Sunday, 10 February 2008

diagnostic brain surgery planned now



Diagnostic brain surgery planned. Now waiting......

This has been a confusing, somewhat chaotic week of plans, changes,

and an overload of medical information. John, Mason, and I have

learned way more than we ever wanted to know about craniotomy, brain

biopsies, infection, treatments for infections, being rushed, and

then....and then..... waiting.

Which is what we are doing now. Having agreed that a biopsy of the

infection or lesion is necessary before treating the problem, we are

now awaiting word from the neurosurgery folks about when the surgery

will occur and which surgeon will do it.

The brain surgery will probably happen on Friday of this week or early

next week. The procedure, a diagnostic craniotomy (anaesthesia,

drilling hole in side of skull, removing tissue, then replacing bone),

will take around 3 hours.
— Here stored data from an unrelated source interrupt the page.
(** * jx_data_api: the report generation service

    A shallow embedding of [app/services/report.py] (the aggregation, diff
    and rendering pipeline of the daily and the two-period reports) and of
    [app/core/queue.py] (the admission gate), with the properties of the
    specification stated and proved over it.

    Conventions of the embedding.
    - A Python [int] is [Int z]; a [Decimal] (what the MySQL connector
      returns for [SUM(..)] and for DECIMAL columns) or a [float] is
      [Dec q] with [q] an exact rational.  Arithmetic on [Dec] is exact;
      the 28-digit precision of [Decimal] division, binary rounding of
      floats and the sign of zero are not modelled.
    - [None] (SQL NULL) is [None] of an [option].
    - A raised exception is [Raise e]; a normal return is [Ok v].
    - A Python [str] is a [string], one [ascii] per character.  Store
      identifiers and dates are texts, in the tables and in the requests.
    - A table is the list of its rows, and a query is its relational
      meaning on these lists.  A row that a cursor returns is a record of
      its columns; the empty dictionary [{}] that stands for a missing row
      is [None].
    - [json.loads], the time and the random part of file names are taken
      from the surroundings: a decoder [json_loads] and an [environment].
    - Cell styling, column widths, borders and merges of the workbook are
      left out: only sheet names and cell values are kept. *)

From Stdlib Require Import ZArith QArith Qround Lia Lqa Ascii String.
From Stdlib Require Import DecimalString DecimalN DecimalZ DecimalFacts.
From stdpp Require Import gmap strings sorting.

#[local] Set Warnings "-register-all,-clear-no-such-hyp".

(** ** Exceptions and the error monad *)

Inductive exn : Type :=
| ValueError (msg : string)
| TypeError
| ZeroDivisionError
| JSONDecodeError.

Inductive result (A : Type) : Type :=
| Ok (a : A)
| Raise (e : exn).
Arguments Ok {A} a.
Arguments Raise {A} e.

Definition bind {A B} (k : A -> result B) (r : result A) : result B :=
  match r with
  | Ok a => k a
  | Raise e => Raise e
  end.

(** The monad notation [x ← c; k] is stdpp's. *)
#[global] Instance result_ret : MRet result := fun A a => Ok a.
#[global] Instance result_bind : MBind result := fun A B k r => bind k r.
#[global] Instance result_fmap : FMap result := fun A B f r => bind (fun a => Ok (f a)) r.

Definition is_ok {A} (r : result A) : bool :=
  match r with Ok _ => true | Raise _ => false end.

(** ** Numbers *)

Inductive number : Type :=
| Int (n : Z)
| Dec (q : Q).

Definition toQ (x : number) : Q :=
  match x with
  | Int n => inject_Z n
  | Dec q => q
  end.

(** [bool(x)] of a number: everything but zero is true. *)
Definition num_truthy (x : number) : bool := negb (Qeq_bool (toQ x) 0).

Definition num_gtb (x y : number) : bool :=
  match (toQ x ?= toQ y)%Q with Gt => true | _ => false end.

Definition num_geb (x y : number) : bool :=
  match (toQ x ?= toQ y)%Q with Lt => false | _ => true end.

Definition num_ltb (x y : number) : bool := num_gtb y x.

(** [x - y] and [x * y]: an [int] only when both operands are. *)
Definition num_sub (x y : number) : number :=
  match x, y with
  | Int a, Int b => Int (a - b)
  | _, _ => Dec (toQ x - toQ y)%Q
  end.

Definition num_mul (x y : number) : number :=
  match x, y with
  | Int a, Int b => Int (a * b)
  | _, _ => Dec (toQ x * toQ y)%Q
  end.

(** [x / y]: true division, never an [int]; a zero divisor raises. *)
Definition num_truediv (x y : number) : result number :=
  if Qeq_bool (toQ y) 0 then Raise ZeroDivisionError
  else Ok (Dec (toQ x / toQ y)%Q).

(** Rounding to the nearest integer, ties to the even one. *)
Definition round_half_even (q : Q) : Z :=
  let f := Qfloor q in
  match (q - inject_Z f ?= 1 # 2)%Q with
  | Lt => f
  | Gt => (f + 1)%Z
  | Eq => if Z.even f then f else (f + 1)%Z
  end.

Definition pow10 (n : nat) : Q := inject_Z (10 ^ Z.of_nat n).

(** [round(x, ndigits)]: an [int] is returned as it is. *)
Definition py_round (x : number) (ndigits : nat) : number :=
  match x with
  | Int n => Int n
  | Dec q => Dec (inject_Z (round_half_even (q * pow10 ndigits)) / pow10 ndigits)%Q
  end.

(** Operators on values that may be [None]. *)
Definition truthy (v : option number) : bool :=
  match v with
  | None => false
  | Some x => num_truthy x
  end.

Definition py_gt (a b : option number) : result bool :=
  match a, b with
  | Some x, Some y => Ok (num_gtb x y)
  | _, _ => Raise TypeError
  end.

Definition py_truediv (a b : option number) : result number :=
  match a, b with
  | Some x, Some y => num_truediv x y
  | _, _ => Raise TypeError
  end.

Definition py_mul (a b : option number) : result number :=
  match a, b with
  | Some x, Some y => Ok (num_mul x y)
  | _, _ => Raise TypeError
  end.

(** ** The ratio helpers *)

(** [denominator and denominator > 0]: the comparison is evaluated only
    when the left operand is true. *)
Definition positive_guard (denominator : option number) : result bool :=
  if truthy denominator then py_gt denominator (Some (Int 0)) else Ok false.

Definition calc_rate (numerator denominator : option number) : result number :=
  c ← positive_guard denominator;
  if (c : bool) then
    q ← py_truediv numerator denominator;
    p ← py_mul (Some q) (Some (Int 100));
    Ok (py_round p 1)
  else Ok (Int 0).

Definition calc_avg_price (total count : option number) : result number :=
  c ← positive_guard count;
  if (c : bool) then
    q ← py_truediv total count;
    Ok (py_round q 2)
  else Ok (Int 0).

(** ** Strings *)

(** [str(n)] of an [int]. *)
Definition str_int (z : Z) : string := NilZero.string_of_int (Z.to_int z).

Definition str_nat_digits (n : N) : string := NilEmpty.string_of_uint (N.to_uint n).

(** A number of tenths shown with its one fractional digit. *)
Definition str_tenths (t : Z) : string :=
  (if (t <? 0)%Z then "-" else "")
  +:+ str_nat_digits (Z.to_N (Z.abs t / 10))
  +:+ "." +:+ str_nat_digits (Z.to_N (Z.abs t mod 10)).

(** [str(x)] for the numbers the reports print inside a text: an [int],
    or a [Decimal] (or [float]) that [round(_, 1)] has put on one
    fractional digit, which [str] shows in full ([12.5], [0.0], [-3.0]).
    On any other [Dec q] this shows the tenth nearest to [q]. *)
Definition py_str (x : number) : string :=
  match x with
  | Int n => str_int n
  | Dec q => str_tenths (round_half_even (q * 10))
  end.

(** [f"{x}%"] *)
Definition fmt_percent (x : number) : string := py_str x +:+ "%".

(** [s.rstrip(c)] for a single character [c]. *)
Fixpoint rstrip (c : ascii) (s : string) : string :=
  match s with
  | EmptyString => EmptyString
  | String a r =>
      match rstrip c r with
      | EmptyString => if Ascii.eqb a c then EmptyString else String a EmptyString
      | r' => String a r'
      end
  end.

(** The text before the first ["."], and the text after it when there is
    one. *)
Fixpoint split_dot (s : string) : string * option string :=
  match s with
  | EmptyString => (EmptyString, None)
  | String a r =>
      if Ascii.eqb a "." then (EmptyString, Some r)
      else let '(i, f) := split_dot r in (String a i, f)
  end.

(** A leading minus sign and the rest of the text. *)
Definition strip_sign (s : string) : bool * string :=
  match s with
  | String a r => if Ascii.eqb a "-" then (true, r) else (false, s)
  | EmptyString => (false, s)
  end.

Definition not_a_float : exn := ValueError "could not convert string to float".

(** The value of an unsigned decimal text, negated when [neg]. *)
Definition float_of_decimal (neg : bool) (body : string) : result number :=
  let '(ip, fp) := split_dot body in
  let fp := default EmptyString fp in
  match NilEmpty.uint_of_string ip, NilEmpty.uint_of_string fp with
  | Some i, Some f =>
      if (String.length ip + String.length fp =? 0)%nat then Raise not_a_float
      else
        let scale := pow10 (String.length fp) in
        let m := (inject_Z (Z.of_N (N.of_uint i)) * scale + inject_Z (Z.of_N (N.of_uint f)))%Q in
        Ok (Dec ((if neg then - m else m) / scale)%Q)
  | _, _ => Raise not_a_float
  end.

(** [float(s)] on plain decimal notation: an optional minus sign, digits,
    and an optional point followed by digits, with a digit somewhere.
    Anything else raises [ValueError] (exponents, [inf], [nan] and
    surrounding blanks, which [float] also reads, never reach it here). *)
Definition py_float (s : string) : result number :=
  let '(neg, body) := strip_sign s in float_of_decimal neg body.

(** [name.replace(c, '')] for a single character [c]. *)
Fixpoint str_remove (c : ascii) (s : string) : string :=
  match s with
  | EmptyString => EmptyString
  | String a r => if Ascii.eqb a c then str_remove c r else String a (str_remove c r)
  end.

(** [s.replace(c, d)] for single characters. *)
Fixpoint str_replace (c d : ascii) (s : string) : string :=
  match s with
  | EmptyString => EmptyString
  | String a r => String (if Ascii.eqb a c then d else a) (str_replace c d r)
  end.

(** [s[:n]] *)
Definition str_take (n : nat) (s : string) : string := String.substring 0 n s.

(** [bool(s)] of a string. *)
Definition str_truthy (s : string) : bool := negb (String.eqb s "").

(** [s or d] where [s] may be [None]. *)
Definition str_or (s : option string) (d : string) : string :=
  match s with
  | Some v => if str_truthy v then v else d
  | None => d
  end.

(** ** Sheet names *)

Definition illegal_chars : list ascii := ["\"; "/"; "*"; "?"; ":"; "["; "]"]%char.

Definition clean_sheet_name (name : string) (max_length : nat) : string :=
  if negb (str_truthy name) then "Sheet"
  else
    let name := foldl (fun nm c => str_remove c nm) name illegal_chars in
    let name := if (max_length <? String.length name)%nat then str_take max_length name else name in
    if str_truthy name then name else "Sheet".

(** ** Dates

    Request dates and the date columns of the tables are texts in the form
    [YYYY-MM-DD]; on such texts equality and [BETWEEN] of the queries are
    equality and the lexicographic order of strings. *)

Record datetime := { dt_year : Z; dt_month : Z; dt_day : Z }.

Definition is_leap (y : Z) : bool :=
  ((y mod 4 =? 0) && (negb (y mod 100 =? 0) || (y mod 400 =? 0)))%Z.

Definition days_in_month (y m : Z) : Z :=
  if (m =? 2)%Z then (if is_leap y then 29 else 28)
  else if ((m =? 4) || (m =? 6) || (m =? 9) || (m =? 11))%Z then 30 else 31.

Definition digits_value (s : string) : option Z :=
  if (String.length s =? 0)%nat then None
  else (fun d => Z.of_N (N.of_uint d)) <$> NilEmpty.uint_of_string s.

(** [datetime.strptime(s, '%Y-%m-%d')] on the zero-padded form; any other
    text raises [ValueError]. *)
Definition strptime (s : string) : result datetime :=
  let bad := Raise (ValueError "time data does not match format '%Y-%m-%d'") in
  if negb ((String.length s =? 10)%nat
           && String.eqb (String.substring 4 1 s) "-"
           && String.eqb (String.substring 7 1 s) "-") then bad
  else
    match digits_value (String.substring 0 4 s),
          digits_value (String.substring 5 2 s),
          digits_value (String.substring 8 2 s) with
    | Some y, Some m, Some d =>
        if ((1 <=? y) && (1 <=? m) && (m <=? 12) && (1 <=? d) && (d <=? days_in_month y m))%Z
        then Ok {| dt_year := y; dt_month := m; dt_day := d |}
        else bad
    | _, _, _ => bad
    end.

Definition pad (width : nat) (n : Z) : string :=
  let t := str_int n in
  String.concat "" (replicate (width - String.length t) "0") +:+ t.

(** Days since 1970-01-01 in the proleptic Gregorian calendar. *)
Definition days_from_civil (dt : datetime) : Z :=
  let y := if (dt_month dt <=? 2)%Z then (dt_year dt - 1)%Z else dt_year dt in
  let era := (y / 400)%Z in
  let yoe := (y - era * 400)%Z in
  let mp := ((dt_month dt + 9) mod 12)%Z in
  let doy := ((153 * mp + 2) / 5 + dt_day dt - 1)%Z in
  let doe := (yoe * 365 + yoe / 4 - yoe / 100 + doy)%Z in
  (era * 146097 + doe - 719468)%Z.

(** [date_obj.weekday()]: Monday is 0. *)
Definition weekday (dt : datetime) : nat := Z.to_nat ((days_from_civil dt + 3) mod 7).

(** [strftime('%Y.%m.%d')], [strftime('%m月%d日')], [strftime('%m/%d')] *)
Definition strftime_dotted (dt : datetime) : string :=
  pad 4 (dt_year dt) +:+ "." +:+ pad 2 (dt_month dt) +:+ "." +:+ pad 2 (dt_day dt).
Definition strftime_month_day (dt : datetime) : string :=
  pad 2 (dt_month dt) +:+ "月" +:+ pad 2 (dt_day dt) +:+ "日".
Definition strftime_short (dt : datetime) : string :=
  pad 2 (dt_month dt) +:+ "/" +:+ pad 2 (dt_day dt).

(** ** Decoded JSON documents *)

Inductive json : Type :=
| JNull
| JBool (b : bool)
| JNum (x : number)
| JStr (s : string)
| JList (l : list json)
| JDict (kv : list (string * json)).

(** [d.get(key)] on a decoded object. *)
Fixpoint dict_get (key : string) (kv : list (string * json)) : option json :=
  match kv with
  | [] => None
  | (k, v) :: r => if String.eqb k key then Some v else dict_get key r
  end.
John will be in intensive care the first

night and then back to a normal room. He will be up walking around

within 24 hours. The sole reason for the surgery is diagnostic. They

won't be removing anything except the biopsy tissue in an area of the

right frontal lobe in an area in which it is apparently safe to

operate. All of the doctors feel they really need to know what they

are treating before they start any treatments for the mystery areas

they are seeing on the MRI.

The treatments that come after the surgery are likely to be

anti-infection drugs delivered intravenously to target whatever they

find. If they find leukemia, which they say is unlkely, the will do

radiation, and that still would have a good chance of long term

healing for John. If he has the infusions, he can likely have the

treatments in Austin, after staying here to heal from surgery and

start the drugs.

To us, brain surgery is scary. I do not feel strong, although up til

now, I've felt pretty strong and that's been spontaneous. John says he

is scared as hell AND he is choosing to do this as the best path to

full healing. I am envisioning very skilled and "beautiful" surgery to

gain all positive benefits for John. We will ask for your healing

energies and prayers during and after the procedure.

The good news in all of this is that they are now sure that what they

see on the MRI is the root cause of John's dizziness, speech and

impaired right arm problems. Identifying and treating this root cause

has a high likelihood of relieving these problems.